Within the listing below, locate all lines containing the word "true". Copy each one.
─── Data for processing ───
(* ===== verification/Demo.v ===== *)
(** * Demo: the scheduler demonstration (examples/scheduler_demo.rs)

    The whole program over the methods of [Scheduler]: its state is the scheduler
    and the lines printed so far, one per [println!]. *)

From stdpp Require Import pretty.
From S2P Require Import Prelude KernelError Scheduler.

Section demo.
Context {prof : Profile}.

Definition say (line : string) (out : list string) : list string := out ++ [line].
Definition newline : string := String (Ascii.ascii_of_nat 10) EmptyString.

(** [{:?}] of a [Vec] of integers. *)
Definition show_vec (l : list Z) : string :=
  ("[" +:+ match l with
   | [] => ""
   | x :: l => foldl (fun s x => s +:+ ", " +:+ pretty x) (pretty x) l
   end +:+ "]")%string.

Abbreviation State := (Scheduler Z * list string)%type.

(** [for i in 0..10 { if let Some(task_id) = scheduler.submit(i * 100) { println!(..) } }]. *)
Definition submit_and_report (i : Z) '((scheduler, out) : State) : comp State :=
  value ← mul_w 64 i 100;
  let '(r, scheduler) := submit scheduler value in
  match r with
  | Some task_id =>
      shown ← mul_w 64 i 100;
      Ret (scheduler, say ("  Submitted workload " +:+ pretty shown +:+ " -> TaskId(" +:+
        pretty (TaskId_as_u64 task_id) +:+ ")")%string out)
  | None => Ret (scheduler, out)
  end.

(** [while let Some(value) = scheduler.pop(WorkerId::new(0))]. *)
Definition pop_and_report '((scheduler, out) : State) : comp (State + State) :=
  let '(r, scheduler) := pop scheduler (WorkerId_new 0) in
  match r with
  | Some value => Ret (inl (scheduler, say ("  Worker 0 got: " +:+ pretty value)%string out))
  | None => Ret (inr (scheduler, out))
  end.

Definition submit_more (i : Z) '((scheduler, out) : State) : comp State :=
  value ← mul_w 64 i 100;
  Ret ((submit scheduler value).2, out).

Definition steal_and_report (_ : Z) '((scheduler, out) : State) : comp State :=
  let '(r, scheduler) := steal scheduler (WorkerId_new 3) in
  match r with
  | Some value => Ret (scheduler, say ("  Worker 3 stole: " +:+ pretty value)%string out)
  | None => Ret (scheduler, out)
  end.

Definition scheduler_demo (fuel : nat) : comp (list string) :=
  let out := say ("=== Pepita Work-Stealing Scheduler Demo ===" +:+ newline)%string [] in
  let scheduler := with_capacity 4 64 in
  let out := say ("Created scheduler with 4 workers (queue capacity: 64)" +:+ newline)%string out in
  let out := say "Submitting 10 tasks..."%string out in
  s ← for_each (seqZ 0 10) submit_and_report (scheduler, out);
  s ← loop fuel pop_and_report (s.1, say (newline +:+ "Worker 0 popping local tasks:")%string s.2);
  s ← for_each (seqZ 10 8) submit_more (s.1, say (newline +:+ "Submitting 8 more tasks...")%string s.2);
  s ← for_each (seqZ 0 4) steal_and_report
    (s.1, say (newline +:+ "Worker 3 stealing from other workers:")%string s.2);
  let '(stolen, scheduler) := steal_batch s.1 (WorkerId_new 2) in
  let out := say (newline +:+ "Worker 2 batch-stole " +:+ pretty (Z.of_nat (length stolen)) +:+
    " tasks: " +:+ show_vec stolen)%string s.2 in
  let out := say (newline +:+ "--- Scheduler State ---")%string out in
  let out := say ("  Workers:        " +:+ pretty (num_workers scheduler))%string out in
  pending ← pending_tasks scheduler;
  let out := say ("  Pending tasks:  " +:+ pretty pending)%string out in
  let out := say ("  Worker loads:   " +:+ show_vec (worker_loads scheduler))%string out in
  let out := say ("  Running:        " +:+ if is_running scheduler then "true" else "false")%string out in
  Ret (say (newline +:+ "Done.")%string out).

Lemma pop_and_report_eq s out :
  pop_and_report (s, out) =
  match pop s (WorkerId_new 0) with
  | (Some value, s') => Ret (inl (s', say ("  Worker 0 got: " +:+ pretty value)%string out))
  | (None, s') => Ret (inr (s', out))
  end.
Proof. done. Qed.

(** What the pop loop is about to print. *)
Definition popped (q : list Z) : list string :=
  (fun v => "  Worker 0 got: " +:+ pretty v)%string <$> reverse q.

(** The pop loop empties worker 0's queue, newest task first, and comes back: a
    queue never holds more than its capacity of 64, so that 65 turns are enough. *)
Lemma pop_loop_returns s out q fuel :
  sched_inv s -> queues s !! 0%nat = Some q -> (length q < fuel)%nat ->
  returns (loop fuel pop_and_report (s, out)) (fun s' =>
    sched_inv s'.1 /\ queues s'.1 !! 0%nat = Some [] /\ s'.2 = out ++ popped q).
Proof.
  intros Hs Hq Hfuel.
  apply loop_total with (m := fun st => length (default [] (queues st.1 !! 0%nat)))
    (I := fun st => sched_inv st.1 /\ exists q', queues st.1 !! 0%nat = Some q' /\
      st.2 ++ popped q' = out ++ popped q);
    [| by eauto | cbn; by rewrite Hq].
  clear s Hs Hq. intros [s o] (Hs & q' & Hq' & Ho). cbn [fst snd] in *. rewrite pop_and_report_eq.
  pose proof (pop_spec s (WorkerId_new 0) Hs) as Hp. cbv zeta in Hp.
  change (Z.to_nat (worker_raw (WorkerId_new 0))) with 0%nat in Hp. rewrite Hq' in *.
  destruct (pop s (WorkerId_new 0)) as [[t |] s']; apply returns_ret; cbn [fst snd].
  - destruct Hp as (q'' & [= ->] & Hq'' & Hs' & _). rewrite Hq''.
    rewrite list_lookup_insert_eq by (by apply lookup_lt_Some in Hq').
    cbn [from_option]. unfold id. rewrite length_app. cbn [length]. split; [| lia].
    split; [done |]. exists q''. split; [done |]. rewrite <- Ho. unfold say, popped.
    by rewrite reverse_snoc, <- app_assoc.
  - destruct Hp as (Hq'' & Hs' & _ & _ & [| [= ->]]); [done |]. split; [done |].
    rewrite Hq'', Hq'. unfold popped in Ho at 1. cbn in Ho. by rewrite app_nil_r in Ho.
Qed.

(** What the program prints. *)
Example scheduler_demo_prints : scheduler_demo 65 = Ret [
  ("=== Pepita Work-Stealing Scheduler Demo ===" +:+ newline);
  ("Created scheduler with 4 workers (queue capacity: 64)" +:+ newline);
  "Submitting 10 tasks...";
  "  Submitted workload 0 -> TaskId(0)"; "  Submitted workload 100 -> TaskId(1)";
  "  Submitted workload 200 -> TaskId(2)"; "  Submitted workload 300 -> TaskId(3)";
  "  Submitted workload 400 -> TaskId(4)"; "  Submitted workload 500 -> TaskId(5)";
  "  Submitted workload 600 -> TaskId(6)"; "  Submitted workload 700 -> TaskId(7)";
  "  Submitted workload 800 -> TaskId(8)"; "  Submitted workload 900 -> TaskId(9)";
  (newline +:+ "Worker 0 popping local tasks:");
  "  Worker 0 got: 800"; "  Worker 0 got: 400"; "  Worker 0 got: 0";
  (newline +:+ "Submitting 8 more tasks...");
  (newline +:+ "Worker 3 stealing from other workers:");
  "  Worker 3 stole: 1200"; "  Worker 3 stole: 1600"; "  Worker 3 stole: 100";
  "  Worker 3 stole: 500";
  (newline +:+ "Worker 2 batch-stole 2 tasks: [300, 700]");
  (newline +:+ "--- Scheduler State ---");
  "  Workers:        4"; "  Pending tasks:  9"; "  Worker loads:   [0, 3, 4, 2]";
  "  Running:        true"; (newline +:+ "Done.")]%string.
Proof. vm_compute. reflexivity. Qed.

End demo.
───
Answer space |
  let out := say ("  Running:        " +:+ if is_running scheduler then "true" else "false")%string out in
  "  Running:        true"; (newline +:+ "Done.")]%string.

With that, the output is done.